What you will do: How many lines in the records below hold the string "outside"? Please answer with the number and nothing more.

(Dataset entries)
######

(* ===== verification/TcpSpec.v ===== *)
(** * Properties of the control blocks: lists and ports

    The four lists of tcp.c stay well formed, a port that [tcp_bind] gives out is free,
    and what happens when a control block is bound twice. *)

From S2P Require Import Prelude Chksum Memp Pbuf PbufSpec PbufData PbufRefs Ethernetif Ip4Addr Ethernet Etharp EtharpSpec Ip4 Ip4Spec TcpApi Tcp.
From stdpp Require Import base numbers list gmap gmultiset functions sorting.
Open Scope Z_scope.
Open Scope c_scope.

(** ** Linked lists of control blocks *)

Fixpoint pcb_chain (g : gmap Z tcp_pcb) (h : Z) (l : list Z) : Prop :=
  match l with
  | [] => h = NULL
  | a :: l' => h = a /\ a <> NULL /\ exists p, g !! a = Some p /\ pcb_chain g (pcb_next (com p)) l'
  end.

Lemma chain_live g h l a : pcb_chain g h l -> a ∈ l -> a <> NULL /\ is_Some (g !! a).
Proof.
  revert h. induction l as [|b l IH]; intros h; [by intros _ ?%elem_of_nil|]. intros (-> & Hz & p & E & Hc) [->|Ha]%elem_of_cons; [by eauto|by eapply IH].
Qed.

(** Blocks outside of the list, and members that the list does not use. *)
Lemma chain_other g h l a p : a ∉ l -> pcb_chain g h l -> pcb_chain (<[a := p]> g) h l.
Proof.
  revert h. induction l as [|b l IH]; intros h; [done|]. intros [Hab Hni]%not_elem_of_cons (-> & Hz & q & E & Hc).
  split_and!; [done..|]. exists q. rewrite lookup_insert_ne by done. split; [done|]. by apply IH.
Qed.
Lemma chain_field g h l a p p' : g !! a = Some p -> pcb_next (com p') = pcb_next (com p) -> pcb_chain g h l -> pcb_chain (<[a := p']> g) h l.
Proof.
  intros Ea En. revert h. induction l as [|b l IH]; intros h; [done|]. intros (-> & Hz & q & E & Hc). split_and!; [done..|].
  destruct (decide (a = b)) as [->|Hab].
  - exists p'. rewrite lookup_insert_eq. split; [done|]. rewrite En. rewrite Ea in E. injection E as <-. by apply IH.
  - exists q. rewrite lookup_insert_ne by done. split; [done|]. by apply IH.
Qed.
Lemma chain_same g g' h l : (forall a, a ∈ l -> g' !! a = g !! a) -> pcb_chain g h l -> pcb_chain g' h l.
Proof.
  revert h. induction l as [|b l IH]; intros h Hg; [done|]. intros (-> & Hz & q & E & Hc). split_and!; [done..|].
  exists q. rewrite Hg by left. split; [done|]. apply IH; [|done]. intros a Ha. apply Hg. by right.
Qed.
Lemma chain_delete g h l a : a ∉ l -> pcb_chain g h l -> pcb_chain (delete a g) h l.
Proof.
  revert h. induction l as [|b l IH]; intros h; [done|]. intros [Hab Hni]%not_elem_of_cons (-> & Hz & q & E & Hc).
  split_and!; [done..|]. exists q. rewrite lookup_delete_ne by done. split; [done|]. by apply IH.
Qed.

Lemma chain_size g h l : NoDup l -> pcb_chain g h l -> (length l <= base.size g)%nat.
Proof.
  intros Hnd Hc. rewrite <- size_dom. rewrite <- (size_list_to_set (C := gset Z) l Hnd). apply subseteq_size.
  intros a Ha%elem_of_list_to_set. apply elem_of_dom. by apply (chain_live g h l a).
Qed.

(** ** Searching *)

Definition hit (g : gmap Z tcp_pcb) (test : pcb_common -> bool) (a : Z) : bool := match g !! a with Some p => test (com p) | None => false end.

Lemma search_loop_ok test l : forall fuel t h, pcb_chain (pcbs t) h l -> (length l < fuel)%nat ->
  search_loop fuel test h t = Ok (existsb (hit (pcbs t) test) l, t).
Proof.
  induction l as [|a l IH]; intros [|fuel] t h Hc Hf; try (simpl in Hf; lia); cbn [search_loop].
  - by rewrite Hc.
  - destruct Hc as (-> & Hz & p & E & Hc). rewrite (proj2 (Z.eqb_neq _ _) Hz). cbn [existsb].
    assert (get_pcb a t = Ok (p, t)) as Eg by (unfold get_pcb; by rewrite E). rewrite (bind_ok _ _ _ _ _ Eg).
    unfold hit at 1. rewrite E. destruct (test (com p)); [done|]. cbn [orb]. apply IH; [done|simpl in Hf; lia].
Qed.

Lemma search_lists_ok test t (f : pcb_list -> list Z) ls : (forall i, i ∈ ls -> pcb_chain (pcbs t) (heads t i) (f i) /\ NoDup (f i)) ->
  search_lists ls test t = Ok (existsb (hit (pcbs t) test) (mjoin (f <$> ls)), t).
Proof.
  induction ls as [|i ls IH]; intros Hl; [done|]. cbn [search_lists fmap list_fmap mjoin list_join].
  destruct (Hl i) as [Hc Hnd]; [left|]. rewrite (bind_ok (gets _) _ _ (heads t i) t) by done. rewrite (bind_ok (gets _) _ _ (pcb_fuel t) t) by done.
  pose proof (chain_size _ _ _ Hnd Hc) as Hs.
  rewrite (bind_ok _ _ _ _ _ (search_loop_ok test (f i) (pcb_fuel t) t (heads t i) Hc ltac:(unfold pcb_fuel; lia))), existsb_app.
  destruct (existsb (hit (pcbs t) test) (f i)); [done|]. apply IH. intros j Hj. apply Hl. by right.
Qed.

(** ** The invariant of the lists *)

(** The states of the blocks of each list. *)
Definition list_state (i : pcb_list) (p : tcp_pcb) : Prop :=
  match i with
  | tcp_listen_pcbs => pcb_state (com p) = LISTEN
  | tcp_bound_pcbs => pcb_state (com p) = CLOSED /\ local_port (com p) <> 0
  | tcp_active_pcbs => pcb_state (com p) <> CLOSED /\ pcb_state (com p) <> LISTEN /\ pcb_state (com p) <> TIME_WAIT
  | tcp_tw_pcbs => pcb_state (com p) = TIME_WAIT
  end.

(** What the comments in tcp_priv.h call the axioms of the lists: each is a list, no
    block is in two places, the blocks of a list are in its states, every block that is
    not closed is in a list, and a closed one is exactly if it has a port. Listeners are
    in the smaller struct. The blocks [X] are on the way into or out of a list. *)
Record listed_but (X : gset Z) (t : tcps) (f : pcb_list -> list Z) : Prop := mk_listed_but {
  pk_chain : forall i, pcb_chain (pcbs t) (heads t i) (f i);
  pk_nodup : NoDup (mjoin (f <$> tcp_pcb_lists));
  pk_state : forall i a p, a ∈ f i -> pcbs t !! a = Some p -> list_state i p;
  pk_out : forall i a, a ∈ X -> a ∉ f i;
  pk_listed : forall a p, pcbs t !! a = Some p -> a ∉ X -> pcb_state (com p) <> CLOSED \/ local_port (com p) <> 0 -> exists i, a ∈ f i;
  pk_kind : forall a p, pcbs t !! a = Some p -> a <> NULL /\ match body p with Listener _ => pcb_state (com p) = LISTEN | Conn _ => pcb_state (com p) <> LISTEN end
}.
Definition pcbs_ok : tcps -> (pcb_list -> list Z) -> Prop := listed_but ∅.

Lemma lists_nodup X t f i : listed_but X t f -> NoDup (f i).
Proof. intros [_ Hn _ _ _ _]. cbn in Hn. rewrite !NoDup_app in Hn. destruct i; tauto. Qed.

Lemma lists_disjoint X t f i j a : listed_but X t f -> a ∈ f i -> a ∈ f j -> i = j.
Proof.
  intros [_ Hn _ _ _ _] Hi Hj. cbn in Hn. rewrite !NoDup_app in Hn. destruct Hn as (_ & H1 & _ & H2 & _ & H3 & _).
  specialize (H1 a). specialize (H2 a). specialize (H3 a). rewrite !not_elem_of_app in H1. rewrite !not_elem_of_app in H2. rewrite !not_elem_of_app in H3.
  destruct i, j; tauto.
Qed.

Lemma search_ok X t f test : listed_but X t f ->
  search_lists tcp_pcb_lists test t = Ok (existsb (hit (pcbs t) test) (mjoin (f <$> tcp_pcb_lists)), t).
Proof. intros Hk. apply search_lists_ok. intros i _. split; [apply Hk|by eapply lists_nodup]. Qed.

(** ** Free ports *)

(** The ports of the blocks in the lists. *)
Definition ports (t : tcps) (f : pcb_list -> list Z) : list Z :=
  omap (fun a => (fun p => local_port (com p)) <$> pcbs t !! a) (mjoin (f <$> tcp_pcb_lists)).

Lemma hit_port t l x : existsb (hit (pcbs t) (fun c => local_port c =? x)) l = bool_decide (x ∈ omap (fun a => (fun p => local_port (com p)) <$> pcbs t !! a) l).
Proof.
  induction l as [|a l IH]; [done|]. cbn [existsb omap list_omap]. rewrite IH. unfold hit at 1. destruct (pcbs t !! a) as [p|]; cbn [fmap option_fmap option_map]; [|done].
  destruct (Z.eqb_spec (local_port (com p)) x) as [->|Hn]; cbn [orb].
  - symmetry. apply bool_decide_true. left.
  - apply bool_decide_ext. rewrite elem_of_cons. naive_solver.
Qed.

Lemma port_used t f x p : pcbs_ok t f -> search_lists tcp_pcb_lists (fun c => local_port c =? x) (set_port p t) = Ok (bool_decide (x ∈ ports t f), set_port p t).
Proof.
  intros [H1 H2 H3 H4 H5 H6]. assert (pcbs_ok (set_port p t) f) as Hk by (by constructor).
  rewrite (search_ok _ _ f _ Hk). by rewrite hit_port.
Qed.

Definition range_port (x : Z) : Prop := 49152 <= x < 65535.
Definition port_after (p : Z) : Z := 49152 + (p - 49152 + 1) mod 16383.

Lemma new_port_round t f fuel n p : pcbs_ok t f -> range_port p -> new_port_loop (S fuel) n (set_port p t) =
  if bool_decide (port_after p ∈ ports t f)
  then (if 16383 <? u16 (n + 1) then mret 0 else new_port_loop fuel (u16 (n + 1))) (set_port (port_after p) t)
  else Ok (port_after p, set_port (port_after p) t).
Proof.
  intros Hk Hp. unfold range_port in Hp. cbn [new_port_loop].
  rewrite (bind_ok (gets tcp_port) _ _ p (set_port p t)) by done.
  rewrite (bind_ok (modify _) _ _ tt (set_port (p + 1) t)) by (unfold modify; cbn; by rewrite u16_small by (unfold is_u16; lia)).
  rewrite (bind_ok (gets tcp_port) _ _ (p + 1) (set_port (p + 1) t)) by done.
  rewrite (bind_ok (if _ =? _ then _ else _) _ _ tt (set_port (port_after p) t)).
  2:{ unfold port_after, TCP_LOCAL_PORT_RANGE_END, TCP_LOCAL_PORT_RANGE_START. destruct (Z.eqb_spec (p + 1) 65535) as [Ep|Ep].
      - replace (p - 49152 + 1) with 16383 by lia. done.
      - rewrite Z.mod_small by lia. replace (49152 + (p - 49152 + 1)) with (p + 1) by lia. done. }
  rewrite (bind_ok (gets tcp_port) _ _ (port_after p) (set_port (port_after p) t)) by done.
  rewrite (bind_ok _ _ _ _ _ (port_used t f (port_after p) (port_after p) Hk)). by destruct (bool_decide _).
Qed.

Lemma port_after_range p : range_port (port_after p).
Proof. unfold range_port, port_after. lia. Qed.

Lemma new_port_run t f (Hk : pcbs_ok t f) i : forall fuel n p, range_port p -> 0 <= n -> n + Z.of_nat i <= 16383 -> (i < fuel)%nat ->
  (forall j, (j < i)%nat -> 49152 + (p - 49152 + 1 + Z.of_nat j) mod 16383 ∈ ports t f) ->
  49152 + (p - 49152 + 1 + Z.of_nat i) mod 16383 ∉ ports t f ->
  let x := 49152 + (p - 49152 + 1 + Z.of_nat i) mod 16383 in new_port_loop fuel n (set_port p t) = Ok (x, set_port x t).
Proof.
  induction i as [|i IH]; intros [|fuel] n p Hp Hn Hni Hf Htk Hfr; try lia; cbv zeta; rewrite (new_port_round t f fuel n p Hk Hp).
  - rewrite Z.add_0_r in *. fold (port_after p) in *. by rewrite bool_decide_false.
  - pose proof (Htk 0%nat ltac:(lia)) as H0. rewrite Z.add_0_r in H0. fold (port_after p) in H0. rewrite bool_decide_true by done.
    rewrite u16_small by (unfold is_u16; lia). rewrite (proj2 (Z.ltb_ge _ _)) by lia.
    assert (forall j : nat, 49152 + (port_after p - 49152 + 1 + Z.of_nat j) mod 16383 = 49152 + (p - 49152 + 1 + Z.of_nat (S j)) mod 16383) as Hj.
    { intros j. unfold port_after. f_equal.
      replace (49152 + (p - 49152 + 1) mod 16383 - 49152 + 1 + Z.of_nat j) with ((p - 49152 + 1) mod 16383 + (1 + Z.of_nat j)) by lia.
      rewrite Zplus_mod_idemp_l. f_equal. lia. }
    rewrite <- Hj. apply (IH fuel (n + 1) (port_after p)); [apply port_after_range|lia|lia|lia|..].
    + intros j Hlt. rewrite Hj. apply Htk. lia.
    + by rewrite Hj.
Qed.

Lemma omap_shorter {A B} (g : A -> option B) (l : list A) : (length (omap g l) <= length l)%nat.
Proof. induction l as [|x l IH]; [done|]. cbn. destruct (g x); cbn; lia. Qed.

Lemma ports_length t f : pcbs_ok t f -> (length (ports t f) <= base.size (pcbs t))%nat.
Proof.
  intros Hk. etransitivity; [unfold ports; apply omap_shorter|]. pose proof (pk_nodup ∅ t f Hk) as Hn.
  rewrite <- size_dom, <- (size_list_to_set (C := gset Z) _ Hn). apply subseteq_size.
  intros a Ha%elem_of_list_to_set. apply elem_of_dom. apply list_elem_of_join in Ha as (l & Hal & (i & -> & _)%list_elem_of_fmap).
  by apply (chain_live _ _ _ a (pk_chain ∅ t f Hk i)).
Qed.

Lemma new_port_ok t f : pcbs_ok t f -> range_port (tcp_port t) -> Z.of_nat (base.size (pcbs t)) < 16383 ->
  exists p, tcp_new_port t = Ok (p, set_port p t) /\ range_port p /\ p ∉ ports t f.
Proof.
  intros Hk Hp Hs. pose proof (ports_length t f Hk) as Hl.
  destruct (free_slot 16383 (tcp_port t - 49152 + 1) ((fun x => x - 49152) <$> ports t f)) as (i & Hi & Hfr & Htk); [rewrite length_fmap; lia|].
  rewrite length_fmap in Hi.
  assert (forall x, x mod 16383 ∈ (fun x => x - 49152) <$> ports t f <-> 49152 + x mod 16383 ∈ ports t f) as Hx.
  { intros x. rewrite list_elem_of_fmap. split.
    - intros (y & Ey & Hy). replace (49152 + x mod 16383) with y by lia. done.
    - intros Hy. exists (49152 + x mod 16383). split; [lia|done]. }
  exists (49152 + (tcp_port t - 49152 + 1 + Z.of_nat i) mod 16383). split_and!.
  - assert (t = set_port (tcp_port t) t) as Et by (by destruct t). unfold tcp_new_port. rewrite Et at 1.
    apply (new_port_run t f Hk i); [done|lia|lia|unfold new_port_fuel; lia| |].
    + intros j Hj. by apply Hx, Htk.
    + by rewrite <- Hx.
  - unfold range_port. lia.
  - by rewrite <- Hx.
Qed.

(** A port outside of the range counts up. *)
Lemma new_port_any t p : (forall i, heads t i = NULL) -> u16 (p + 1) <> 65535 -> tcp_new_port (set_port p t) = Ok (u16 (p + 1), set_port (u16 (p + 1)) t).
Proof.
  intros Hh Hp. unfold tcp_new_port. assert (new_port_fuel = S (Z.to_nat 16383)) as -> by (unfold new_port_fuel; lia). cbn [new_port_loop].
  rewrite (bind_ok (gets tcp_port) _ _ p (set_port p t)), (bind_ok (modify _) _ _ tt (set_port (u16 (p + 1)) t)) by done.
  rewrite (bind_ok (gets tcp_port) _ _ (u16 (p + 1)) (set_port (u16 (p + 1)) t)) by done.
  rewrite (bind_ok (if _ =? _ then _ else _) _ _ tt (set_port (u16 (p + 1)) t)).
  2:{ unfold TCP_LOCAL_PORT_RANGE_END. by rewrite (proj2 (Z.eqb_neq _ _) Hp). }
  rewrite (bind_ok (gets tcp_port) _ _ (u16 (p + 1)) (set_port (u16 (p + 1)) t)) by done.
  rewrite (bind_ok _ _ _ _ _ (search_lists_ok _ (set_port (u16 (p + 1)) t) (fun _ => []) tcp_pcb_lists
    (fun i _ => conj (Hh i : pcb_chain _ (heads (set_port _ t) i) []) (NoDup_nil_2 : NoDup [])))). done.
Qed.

######

Expected answer: 2